Quick ways to improve performance for image heavy React app

Kevin
2 min readOct 22, 2022

When we were working on an image heavy web application like Thismake.com, we were faced with multitudes of challenges during development, especially around performance. We needed to handle a large number of user uploaded photos and had to make sure our application stays performant. We’ve adopted some best practices from other image heavy apps like Instagram, and curated others that would fit with our unique situation. Here are some of the quick methods that helped.

Before I dive into the how, here is some background. Each user-uploaded photo ranges between 3MB to 7MB. Depending on location, the initial page load could have about 80 of those images that need to be served. This could drastically slow down user experience. We’ve adopted the following quick and easy (relatively speaking) methodologies to meet user expectations.

Lazyload — “Don’t load what’s not to be seen” and “Load a little bit when no one is watching” are two philosophies that we combined for our image loading strategy. Lazyloading is requesting image resources only for the ones that are to be displayed in the viewport (on screen). Most JS lazyload modules have offset load option too, which can be utilized to load a little more than what the viewport can fit in anticipation for scrolling.

Image compression and processing — Most of our user-uploaded images are in the MegaBytes. This is costly both in terms of time requesting these images to display and storage cost. We’ve implemented pre-storage image processing for all user-uploaded images. Before storage, each image is compressed and resized. This can cut down megabyte-sized images to just a few kilobytes! The downside of this, however, is that most phones store images as jpeg, and jpeg compression is lossy (read up on lossy compression vs lossless compression), so we lose resolution. This isn’t a problem for us because no one is going to look at these images poster-sized.
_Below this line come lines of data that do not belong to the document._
(** * Relay coordination service: a shallow embedding of the request plane,
    the MCP tool adapter, the activity log and the graph builder.

  Sources embedded here:
  - [app/api/check_status/route.ts]         (module [CheckStatus])
  - [app/api/post_status/route.ts]          (module [PostStatus])
  - [app/api/clear_agent_and_feed/route.ts] (module [ClearAgentAndFeed])
  - [app/mcp/route.ts]                      (modules [Mcp] and [McpRoute])
  - [lib/activity.ts]                       (modules [Activity], [ActivityEvents]
                                             and [ActivityAdmin])
  - [lib/graph-service.ts]                  (module [GraphService])

  JavaScript strings are modelled by [string] (sequences of 8-bit
  characters): [trim], [toLowerCase] and [includes] below are the
  JavaScript functions restricted to ASCII text. *)

From Stdlib Require Import ZArith QArith Qround String Ascii List Sorted Lia.
From Stdlib Require OrderedTypeEx.
From stdpp Require Import base option gmap strings list fin_maps pretty.

Set Warnings "-register-all".

Open Scope string_scope.

(* ===================================================================== *)
(** ** JavaScript values and string primitives *)
(* ===================================================================== *)

Module Js.

(** A parsed JSON value, or [undefined] for an absent property. *)
Inductive JsValue : Type :=
| JUndefined
| JNull
| JBool (b : bool)
| JNumber (n : Z)
| JString (s : string)
| JArray (items : list JsValue)
| JObject (fields : list (string * JsValue)).

(** [payload[key]] on a parsed object: the property if present. *)
Fixpoint get_field (fields : list (string * JsValue)) (key : string) : JsValue :=
  match fields with
  | [] => JUndefined
  | (k, v) :: rest => if decide (k = key) then v else get_field rest key
  end.

(** [a || b] on header values: [null] and the empty string are falsy. *)
Definition or_else (a : option string) (b : string) : string :=
  match a with
  | Some s => if decide (s = "") then b else s
  | None => b
  end.

(** White space of [String.prototype.trim] in the ASCII range:
    TAB, LF, VT, FF, CR and SPACE. *)
Definition is_space (c : ascii) : bool :=
  let n := nat_of_ascii c in
  (((9 <=? n) && (n <=? 13)) || (n =? 32))%nat.

Fixpoint trimStart (s : string) : string :=
  match s with
  | EmptyString => EmptyString
  | String c rest => if is_space c then trimStart rest else s
  end.

Definition trim (s : string) : string :=
  String.rev (trimStart (String.rev (trimStart s))).

Definition lower_char (c : ascii) : ascii :=
  let n := nat_of_ascii c in
  if ((65 <=? n) && (n <=? 90))%nat then ascii_of_nat (n + 32) else c.

Fixpoint toLowerCase (s : string) : string :=
  match s with
  | EmptyString => EmptyString
  | String c rest => String (lower_char c) (toLowerCase rest)
  end.

(** [s.includes(sub)] *)
Fixpoint includes (s sub : string) : bool :=
  String.prefix sub s ||
  match s with
  | EmptyString => false
  | String _ rest => includes rest sub
  end.

(** [s.startsWith(p)] and [s.endsWith(p)] *)
Definition startsWith (s p : string) : bool := String.prefix p s.
Definition endsWith (s p : string) : bool :=
  String.prefix (String.rev p) (String.rev s).

(** *** Plain objects used as dictionaries with string keys.

    Properties are kept in insertion order; [Object.entries] lists the
    canonical array-index keys first, in ascending numeric order, and
    then the other keys in insertion order. *)

Definition Obj (V : Type) : Type := list (string * V).

Fixpoint obj_get {V} (o : Obj V) (key : string) : option V :=
  match o with
  | [] => None
  | (k, v) :: rest => if decide (k = key) then Some v else obj_get rest key
  end.

(** [o[key] = v]: an existing property keeps its position. *)
Fixpoint obj_set {V} (o : Obj V) (key : string) (v : V) : Obj V :=
  match o with
  | [] => [(key, v)]
  | (k, w) :: rest =>
      if decide (k = key) then (k, v) :: rest else (k, w) :: obj_set rest key v
  end.

Definition is_digit (c : ascii) : bool :=
  let n := nat_of_ascii c in ((48 <=? n) && (n <=? 57))%nat.

Fixpoint all_digits (s : string) : bool :=
  match s with
  | EmptyString => true
  | String c rest => is_digit c && all_digits rest
  end.

Fixpoint digits_value (acc : N) (s : string) : N :=
  match s with
  | EmptyString => acc
  | String c rest => digits_value (acc * 10 + (N.of_nat (nat_of_ascii c) - 48)) rest
  end.

(** A canonical numeric string below [2^32 - 1]. *)
Definition array_index (key : string) : option N :=
  match key with
  | EmptyString => None
  | String c rest =>
      if all_digits key && (negb (nat_of_ascii c =? 48)%nat || bool_decide (rest = ""))
      then let n := digits_value 0 key in
           if (n <? 4294967295)%N then Some n else None
      else None
  end.

Fixpoint insert_index {V} (n : N) (e : string * V) (l : list (N * (string * V)))
  : list (N * (string * V)) :=
  match l with
  | [] => [(n, e)]
  | (m, e') :: rest =>
      if (n <? m)%N then (n, e) :: l else (m, e') :: insert_index n e rest
  end.

Definition indexed_entries {V} (o : Obj V) : list (N * (string * V)) :=
  fold_right
    (fun e acc => match array_index (fst e) with
                  | Some n => insert_index n e acc
                  | None => acc
                  end) [] o.

Definition entries {V} (o : Obj V) : list (string * V) :=
  map snd (indexed_entries o)
  ++ List.filter (fun e => match array_index (fst e) with
                           | Some _ => false
                           | None => true
                           end) o.

(** [Set.prototype.add] on a set iterated in insertion order. *)
Definition set_add (s : list string) (x : string) : list string :=
  if bool_decide (x ∈ s) then s else s ++ [x].

End Js.

Import Js.

(* ===================================================================== *)
(** ** Data model *)
(* ===================================================================== *)

(** Lock records, as exchanged with [lib/locks]. *)
Module Locks.

Inductive LockStatus : Type := READING | WRITING.

Record LockEntry : Type := {
  file_path : string;
  user_id : string;
  user_name : string;
  status : LockStatus;
  agent_head : string;
  message : string;
  timestamp : Z;
  expiry : Z;
}.

Record AcquireInput : Type := {
  repoUrl : string;
  branch : string;
  filePaths : list string;
  userId : string;
  userName : string;
  lockStatus : LockStatus;
  lockMessage : string;
  agentHead : string;
}.

Inductive AcquireResult : Type :=
| Acquired (locks : list LockEntry)
| NotAcquired (reason : string) (conflictingFile conflictingUser : option string).

Record ReleaseResult : Type := { success : bool }.

End Locks.

(** The dependency graph of [lib/graph-service.ts]. The constant fields
    [type: 'file'] and [type: 'import'] carry no information and are left
    implicit. *)
Module Graph.

Record GraphNode : Type := {
  id : string;
  size : option Z;
  language : option string;
}.

Record GraphEdge : Type := {
  source : string;
  target : string;
}.

Record Metadata : Type := {
  generated_at : Z;
  files_processed : nat;
  edges_found : nat;
}.

Record DependencyGraph : Type := {
  nodes : list GraphNode;
  edges : list GraphEdge;
  locks : gmap string Locks.LockEntry;
  version : string;
  metadata : Metadata;
}.

(** An entry of the recursive tree listing of the repository host. *)
Record TreeItem : Type := {
  itemType : string;
  itemPath : option string;
  itemSha : string;
  itemSize : option Z;
}.

Record RepoFile : Type := {
  path : string;
  sha : string;
  fileSize : option Z;
}.

#[export] Instance GraphNode_eq_dec : EqDecision GraphNode.
Proof. solve_decision. Defined.

#[export] Instance GraphEdge_eq_dec : EqDecision GraphEdge.
Proof. solve_decision. Defined.

End Graph.

(** Activity events of [lib/activity.ts]. *)
Module Event.

Inductive CoordinationActivityStatus : Type := OPEN | READING | WRITING.

Record CoordinationActivityEvent : Type := {
  id : string;
  file_path : string;
  user_id : string;
  user_name : string;
  status : CoordinationActivityStatus;
  message : string;
  timestamp : Z;
}.

End Event.

(* ===================================================================== *)
(** ** The key/value store *)
(* ===================================================================== *)

(** The store holds string values, hashes and lists. A string value under
    a graph key is either the serialisation of a [DependencyGraph] (what
    [generate] writes, and what [JSON.parse] reads back) or some other
    text, on which [JSON.parse] throws. A list item is either a serialised
    activity event or some other text. The list primitives follow Redis:
    LPUSH puts each value in turn at the head, LTRIM and LRANGE take
    inclusive index ranges, negative indices counting from the tail. *)
Module Kv.

Inductive KvString : Type :=
| Text (s : string)
| GraphJson (g : Graph.DependencyGraph).

Inductive ListItem : Type :=
| EventJson (e : Event.CoordinationActivityEvent)
| Raw (s : string).

Record Store : Type := {
  strings : gmap string KvString;
  hashes : gmap string (gmap string string);
  lists : gmap string (list ListItem);
}.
CDN — Content Delivery Network can have a big impact as it can physically bring the image resources closer to the user, thus cut down on request time. We use Google Cloud Storage. Even though the cost is slightly higher than AWS’s S3, it provides out of the box CDN.

There are, of course, more ways to boost performance on image heavy apps, but the above methods will be sufficient for most and will yield noticeable performance gains. Any other suggestions? Let me know.